%%

(** Compiling with a larger ignore set gives the expression compiled with
    the smaller one, with the fields named in the larger set removed at
    every depth; nothing else changes, neither the returned name nor an
    error. *)
Theorem ignoring_more_only_removes_fields
    (self : XSDSchemaCompiler) (ignored : gset string) (fuel : nat)
    (root_identifier : string) :
  ignored_keys self ⊆ ignored →
  compile_root (with_ignored self ignored) fuel root_identifier =
  match compile_root self fuel root_identifier with
  | Returned (name, e) => Returned (name, prune ignored e)
  | ValueError message => ValueError message
  | RecursionError => RecursionError
  end.
Proof.
  intros Hsub.
  destruct (pruned_resolution self ignored Hsub fuel) as (_ & _ & Helc & _ & Hcx).
  destruct (global_elements self !! alias_lookup root_identifier)
    as [element|] eqn:Hge.
  { rewrite (Root.compile_root_global (with_ignored self ignored) _ _ element)
      by exact Hge.
    rewrite (Root.compile_root_global self _ _ element) by exact Hge.
    rewrite Helc. by destruct (_expr_for_element_content self fuel element). }
  destruct (complex_types self !! alias_lookup root_identifier)
    as [node|] eqn:Hct.
  { rewrite (Root.compile_root_complex (with_ignored self ignored) _ _ node)
      by done.
    rewrite (Root.compile_root_complex self _ _ node) by done.
    rewrite Hcx. by destruct (_expr_for_complex_type self fuel node _). }
  rewrite (Root.compile_root_missing (with_ignored self ignored)) by done.
  by rewrite (Root.compile_root_missing self) by done.
Qed.

Lemma ignoring_more_only_removes_fields_witness :
  compile_root
    (with_ignored (init "capec.xsd" Sample.catalog ["id"])
       (list_to_set ["id"; "level"])) 8 "attack_pattern" =
  match compile_root (init "capec.xsd" Sample.catalog ["id"]) 8
          "attack_pattern" with
  | Returned (name, e) => Returned (name, prune (list_to_set ["id"; "level"]) e)
  | ValueError message => ValueError message
  | RecursionError => RecursionError
  end.
Proof.
  apply (ignoring_more_only_removes_fields
           (init "capec.xsd" Sample.catalog ["id"])
           (list_to_set ["id"; "level"]) 8 "attack_pattern").
  apply (bool_decide_eq_true_1 _ (Decision0 := _)). by vm_compute.
Defined.

End Pruning.

(** ** The renderer *)

Module Rendering.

%%

**WHAT IS NEEDED:** Every line of the listing must be transcribed exactly.

**RESULT:**
(** Compiling with a larger ignore set gives the expression compiled with
    the smaller one, with the fields named in the larger set removed at
    every depth; nothing else changes, neither the returned name nor an
    error. *)
Theorem ignoring_more_only_removes_fields
    (self : XSDSchemaCompiler) (ignored : gset string) (fuel : nat)
    (root_identifier : string) :
  ignored_keys self ⊆ ignored →
  compile_root (with_ignored self ignored) fuel root_identifier =
  match compile_root self fuel root_identifier with
  | Returned (name, e) => Returned (name, prune ignored e)
  | ValueError message => ValueError message
  | RecursionError => RecursionError
  end.
Proof.
  intros Hsub.
  destruct (pruned_resolution self ignored Hsub fuel) as (_ & _ & Helc & _ & Hcx).
  destruct (global_elements self !! alias_lookup root_identifier)
    as [element|] eqn:Hge.
  { rewrite (Root.compile_root_global (with_ignored self ignored) _ _ element)
      by exact Hge.
    rewrite (Root.compile_root_global self _ _ element) by exact Hge.
    rewrite Helc. by destruct (_expr_for_element_content self fuel element). }
  destruct (complex_types self !! alias_lookup root_identifier)
    as [node|] eqn:Hct.
  { rewrite (Root.compile_root_complex (with_ignored self ignored) _ _ node)
      by done.
    rewrite (Root.compile_root_complex self _ _ node) by done.
    rewrite Hcx. by destruct (_expr_for_complex_type self fuel node _). }
  rewrite (Root.compile_root_missing (with_ignored self ignored)) by done.
  by rewrite (Root.compile_root_missing self) by done.
Qed.

Lemma ignoring_more_only_removes_fields_witness :
  compile_root
    (with_ignored (init "capec.xsd" Sample.catalog ["id"])
       (list_to_set ["id"; "level"])) 8 "attack_pattern" =
  match compile_root (init "capec.xsd" Sample.catalog ["id"]) 8
          "attack_pattern" with
  | Returned (name, e) => Returned (name, prune (list_to_set ["id"; "level"]) e)
  | ValueError message => ValueError message
  | RecursionError => RecursionError
  end.
Proof.
  apply (ignoring_more_only_removes_fields
           (init "capec.xsd" Sample.catalog ["id"])
           (list_to_set ["id"; "level"]) 8 "attack_pattern").
  apply (bool_decide_eq_true_1 _ (Decision0 := _)). by vm_compute.
Defined.

End Pruning.

(** ** The renderer *)

Module Rendering.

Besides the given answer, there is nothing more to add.